Lemma value_literal_ok pre s bytes tl len o e :
  literal 1024 s bytes → o = zlen pre → zlen (pre ++ bytes) ≤ len → is_Some (outbuf e) →
  value_literal huffman_tables_init ((Some <$> pre) ++ (Some <$> bytes) ++ tl) len o e =
  Done (Some (o + zlen bytes, s), e).
Proof.
  intros (h & bs & -> & Hbs & Hh)%literal_split Ho Hlen Hout.
  rewrite fmap_app, <- app_assoc. unfold value_literal.
  rewrite (M_bind_done _ _ _ _ _ (literal_length_ok pre h bs tl len o e Ho Hbs Hlen)).
  set (ib := int_bytes 1 (if h then 0x80 else 0) (zlen bs)) in *.
  assert (o + zlen ib = zlen (pre ++ ib)) as Ho' by (rewrite zlen_app; lia).
  rewrite app_assoc, <- fmap_app, zlen_app. destruct h.
  - destruct Hh as [Hne Hd]. rewrite (drop_cells (pre ++ ib) _ _ Ho').
    rewrite (M_bind_done _ _ _ _ _ (Hd tl 1024 e Hout ltac:(lia))).
    destruct (Z.eqb_spec (zlen s) 0) as [E|_]; [by destruct s|]. msimpl. by rewrite Z.add_assoc.
  - subst bs. rewrite loadn_cells by done. msimpl. by rewrite Z.add_assoc.
Qed.

Lemma name_literal_ok pre s bytes tl len o e :
  literal 255 s bytes → zlen s ≤ 255 → cstr s = s →
  o = zlen pre → zlen (pre ++ bytes) ≤ len → is_Some (outbuf e) →
  name_literal huffman_tables_init ((Some <$> pre) ++ (Some <$> bytes) ++ tl) len o e =
  Done (Some (o + zlen bytes, s), e).
Proof.
  intros (h & bs & -> & Hbs & Hh)%literal_split Hmax Hc Ho Hlen Hout.
  rewrite fmap_app, <- app_assoc. unfold name_literal.
  rewrite (M_bind_done _ _ _ _ _ (literal_length_ok pre h bs tl len o e Ho Hbs Hlen)).
  set (ib := int_bytes 1 (if h then 0x80 else 0) (zlen bs)) in *.
  assert (o + zlen ib = zlen (pre ++ ib)) as Ho' by (rewrite zlen_app; lia).
  rewrite app_assoc, <- fmap_app, zlen_app. destruct h.
  - destruct Hh as [Hne Hd]. rewrite (drop_cells (pre ++ ib) _ _ Ho').
    rewrite (M_bind_done _ _ _ _ _ (Hd tl 255 e Hout ltac:(lia))).
    destruct (Z.eqb_spec (zlen s) 0) as [E|_]; [by destruct s|]. msimpl.
    by rewrite Z.add_assoc, Hc.
  - subst bs. destruct (Z.ltb_spec 255 (zlen s)); [lia|]. rewrite loadn_cells by done. msimpl.
    by rewrite Z.add_assoc, Hc.
Qed.

(** A decidable fact about bytes holds when it holds of all 256. *)
Lemma byte_cases (P : Z → bool) :
  forallb P (seqZ 0 256) = true → ∀ b, 0 ≤ b < 256 → P b = true.
Proof.
  intros HP b Hb. apply forallb_forall with (x := b) in HP; [done|].
  apply list_elem_of_In, elem_of_seqZ. lia.
Qed.

(** The classes [Xdecode_header2] sorts first bytes into. *)
Definition first_byte_class (b : Z) : Z :=
  if 0x80 <=? b then 0
  else if (b =? 0x40) || (b =? 0) then 1
  else if 0x40 <=? b then 2 else if b <? 16 then 3 else 4.

Lemma Xdecode_header2_dispatch T buf len b e :
  buf !! 0%nat = Some (Some b) → 0 ≤ b < 256 →
  Xdecode_header2 T buf len e =
  (if first_byte_class b =? 0 then decode_indexed buf len
   else if first_byte_class b =? 1 then decode_new_name T buf len
   else if first_byte_class b =? 2 then decode_indexed_name T 2 true buf len
   else if first_byte_class b =? 3 then decode_indexed_name T 4 false buf len
   else comp_error "bad first byte";; mret 0) e.
Proof.
  intros Eb Hb. unfold Xdecode_header2.
  replace (zlen static_table =? HPACK_STATIC_NR + 1) with true by (vm_compute; reflexivity).
  msimpl. unfold rd, load. change (Z.to_nat 0) with 0%nat. rewrite Eb. msimpl.
  pose proof (byte_cases (λ b,
    Bool.eqb (Z.land b HPACK_IHF_MASK =? HPACK_IHF) (first_byte_class b =? 0) &&
    ((first_byte_class b =? 0) ||
     Bool.eqb ((b =? HPACK_LHFII) || (b =? HPACK_LHFwI)) (first_byte_class b =? 1)) &&
    ((first_byte_class b <=? 1) ||
     Bool.eqb (Z.land b HPACK_LHFII_MASK =? HPACK_LHFII) (first_byte_class b =? 2)) &&
    ((first_byte_class b <=? 2) ||
     Bool.eqb (Z.land b HPACK_LHFwI_MASK =? HPACK_LHFwI) (first_byte_class b =? 3)))
    ltac:(vm_compute; reflexivity) b Hb) as Hcls. cbv beta in Hcls.
  rewrite !andb_true_iff, !orb_true_iff, !eqb_true_iff in Hcls.
  destruct Hcls as (((-> & H1) & H2) & H3).
  destruct (Z.eqb_spec (first_byte_class b) 0); [done|].
  destruct H1 as [?| ->]; [done|]. destruct (Z.eqb_spec (first_byte_class b) 1); [done|].
  assert (0 ≤ first_byte_class b) by (unfold first_byte_class; repeat case_match; lia).
  destruct H2 as [?%Z.leb_le| ->]; [lia|]. destruct (Z.eqb_spec (first_byte_class b) 2); [done|].
  destruct H3 as [?%Z.leb_le| ->]; [lia|]. done.
Qed.

(** First bytes of the integers the representations start with. *)
Lemma int_bytes_class (pl pv i : Z) :
  (pl, pv) ∈ [(1, 0x80); (2, 0x40); (4, 0)] → 0 < i →
  ∃ x l, int_bytes pl pv i = x :: l ∧ 0 ≤ x < 256 ∧
         first_byte_class x = (if pl =? 1 then 0 else if pl =? 2 then 2 else 3).
Proof.
  intros Hin Hi. unfold int_bytes.
  assert (∀ x, 0 ≤ x < 256 → (if pl =? 1 then 0x80 ≤ x else if pl =? 2 then 0x40 < x < 0x80 else 0 < x < 16) →
    first_byte_class x = (if pl =? 1 then 0 else if pl =? 2 then 2 else 3)) as Hx.
  { intros x Hx Hc. unfold first_byte_class. rewrite !elem_of_cons in Hin.
    destruct Hin as [[= -> ->]|[[= -> ->]|[[= -> ->]|[]%elem_of_nil]]]; simpl in *;
      repeat case_match; rewrite ?orb_true_iff, ?orb_false_iff in *; lia. }
  rewrite !elem_of_cons in Hin.
  destruct Hin as [[= -> ->]|[[= -> ->]|[[= -> ->]|[]%elem_of_nil]]];
    cbv zeta; match goal with |- context [i <? ?m] => destruct (Z.ltb_spec i m) end; simpl in *; eexists _, _; (split; [reflexivity|]);
    (split; [lia|]); apply Hx; lia.
Qed.

Lemma dispatch_int_bytes (pl pv i : Z) rest tl len e :
  (pl, pv) ∈ [(1, 0x80); (2, 0x40); (4, 0)] → 0 < i →
  Xdecode_header2 huffman_tables_init ((Some <$> int_bytes pl pv i ++ rest) ++ tl) len e =
  (if pl =? 1 then decode_indexed ((Some <$> int_bytes pl pv i ++ rest) ++ tl) len
   else decode_indexed_name huffman_tables_init pl (pl =? 2)
          ((Some <$> int_bytes pl pv i ++ rest) ++ tl) len) e.
Proof.
  intros Hin Hi. destruct (int_bytes_class pl pv i Hin Hi) as (x & l & E & Hx & Hc).
  rewrite (Xdecode_header2_dispatch _ _ _ x); [|by rewrite E|done]. rewrite Hc.
  rewrite !elem_of_cons in Hin.
  destruct Hin as [[= -> ->]|[[= -> ->]|[[= -> ->]|[]%elem_of_nil]]]; reflexivity.
Qed.

Lemma decode_index_prefix (pl pv i : Z) rest tl len e :
  (pl, pv) ∈ [(1, 0x80); (2, 0x40); (4, 0)] → is_u32 i → zlen (int_bytes pl pv i ++ rest) ≤ len →
  Xdecode_int2 ((Some <$> int_bytes pl pv i ++ rest) ++ tl) len pl e =
  Done ((zlen (int_bytes pl pv i), i), e).
Proof.
  intros Hin Hi Hlen. rewrite zlen_app in Hlen. pose proof (zlen_nonneg rest).
  rewrite fmap_app, <- app_assoc. apply Xdecode_int2_int_bytes; [..|done|lia];
    rewrite !elem_of_cons in Hin;
    destruct Hin as [[= -> ->]|[[= -> ->]|[[= -> ->]|[]%elem_of_nil]]]; (reflexivity || lia).
Qed.

Lemma zlen_int_bytes_pos pl pv i : zlen (int_bytes pl pv i) <> 0.
Proof.
  destruct (int_bytes_nonempty pl pv i) as (b & l & ->). rewrite zlen_cons.
  pose proof (zlen_nonneg l). lia.
Qed.

Lemma indexed_name_ok l e i name :
  dyn_ok e l →
  (0 < i ≤ HPACK_STATIC_NR ∧ ∃ s v, static_table !! Z.to_nat i = Some (TE (Some s) v) ∧
                                   name = bytes_of_string s) ∨
  (HPACK_STATIC_NR < i ∧ ∃ d, reverse l !! Z.to_nat (i - HPACK_STATIC_NR) = Some d ∧
                              name = dyn_key d) →
  indexed_name i e = Done (Some name, e).
Proof.
  intros Hd [[Hi (s & v & Es & ->)]|[Hi (d & Ed & ->)]]; unfold indexed_name.
  - destruct (Z.ltb_spec HPACK_STATIC_NR i); [lia|]. by rewrite Es.
  - destruct (Z.ltb_spec HPACK_STATIC_NR i); [|lia].
    erewrite M_bind_done; [|rewrite (Xget_dyn_ok e l i Hd) by lia; rewrite Ed; reflexivity]. done.
Qed.

Lemma decode_indexed_name_ok (add : bool) i name value vb tl len e :
  0 < i < 2 ^ 32 → indexed_name i e = Done (Some name, e) → literal 1024 value vb →
  is_Some (outbuf e) →
  let ib := if add then int_bytes 2 0x40 i else int_bytes 4 0x00 i in
  zlen (ib ++ vb) ≤ len →
  Xdecode_header2 huffman_tables_init ((Some <$> ib ++ vb) ++ tl) len e =
  ((if add then add_dyn name value else mret tt);; report_or_fail name value (zlen (ib ++ vb))) e.
Proof.
  intros Hi Hn Hlit Hout ib Hlen.
  pose (pl := if add then 2 else 4). pose (pv := if add then 0x40 else 0x00).
  assert ((pl, pv) ∈ [(1, 0x80); (2, 0x40); (4, 0)]) as Hin
    by (destruct add; rewrite !elem_of_cons; auto).
  assert (ib = int_bytes pl pv i) as Eib by (by destruct add).
  rewrite Eib in *. rewrite dispatch_int_bytes by (done || lia).
  replace (pl =? 1) with false by (by destruct add).
  replace (pl =? 2) with add by (by destruct add). unfold decode_indexed_name.
  rewrite (M_bind_done _ _ _ _ _ (decode_index_prefix pl pv i vb tl len e Hin ltac:(unfold is_u32; lia) Hlen)).
  cbv beta iota. destruct (Z.eqb_spec (zlen (int_bytes pl pv i)) 0) as [E|_];
    [by apply zlen_int_bytes_pos in E|].
  destruct (Z.eqb_spec i 0); [lia|]. rewrite (M_bind_done _ _ _ _ _ Hn).
  rewrite fmap_app, <- app_assoc.
  rewrite (M_bind_done _ _ _ _ _ (value_literal_ok _ _ _ tl len _ e Hlit eq_refl Hlen Hout)).
  by rewrite zlen_app.
Qed.

Lemma decode_indexed_ok i tl len e :
  0 < i < 2 ^ 32 → zlen (int_bytes 1 0x80 i) ≤ len →
  Xdecode_header2 huffman_tables_init ((Some <$> int_bytes 1 0x80 i) ++ tl) len e =
  (if HPACK_STATIC_NR <? i then
     d ← Xget_dyn i;
     match d with
     | None => mret 0
     | Some d => report_or_fail (dyn_key d) (dyn_value d) (zlen (int_bytes 1 0x80 i))
     end
   else
     match static_table !! Z.to_nat i with
     | Some (TE (Some name) (Some val)) =>
         add_dyn (bytes_of_string name) (bytes_of_string val);;
         report_or_fail (bytes_of_string name) (bytes_of_string val) (zlen (int_bytes 1 0x80 i))
     | Some (TE _ None) => comp_error "entry has no value";; mret 0
     | _ => mcrash Undefined
     end) e.
Proof.
  intros Hi Hlen.
  assert ((1, 0x80) ∈ [(1, 0x80); (2, 0x40); (4, 0)]) as Hin by (rewrite elem_of_cons; auto).
  rewrite <- (app_nil_r (int_bytes 1 0x80 i)) in Hlen.
  rewrite <- (app_nil_r (int_bytes 1 0x80 i)) at 1.
  rewrite dispatch_int_bytes by (done || lia). change (1 =? 1) with true. cbv iota.
  unfold decode_indexed.
  rewrite (M_bind_done _ _ _ _ _ (decode_index_prefix 1 0x80 i [] tl len e Hin ltac:(unfold is_u32; lia) Hlen)).
  cbv beta iota. destruct (Z.eqb_spec (zlen (int_bytes 1 0x80 i)) 0) as [E|_];
    [by apply zlen_int_bytes_pos in E|].
  destruct (Z.eqb_spec i 0); [lia|]. done.
Qed.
+ + + + + + +
What you should do
Which lines of the data above contain "auto"? Copy each one.

Answer space
    by (destruct add; rewrite !elem_of_cons; auto).
  assert ((1, 0x80) ∈ [(1, 0x80); (2, 0x40); (4, 0)]) as Hin by (rewrite elem_of_cons; auto).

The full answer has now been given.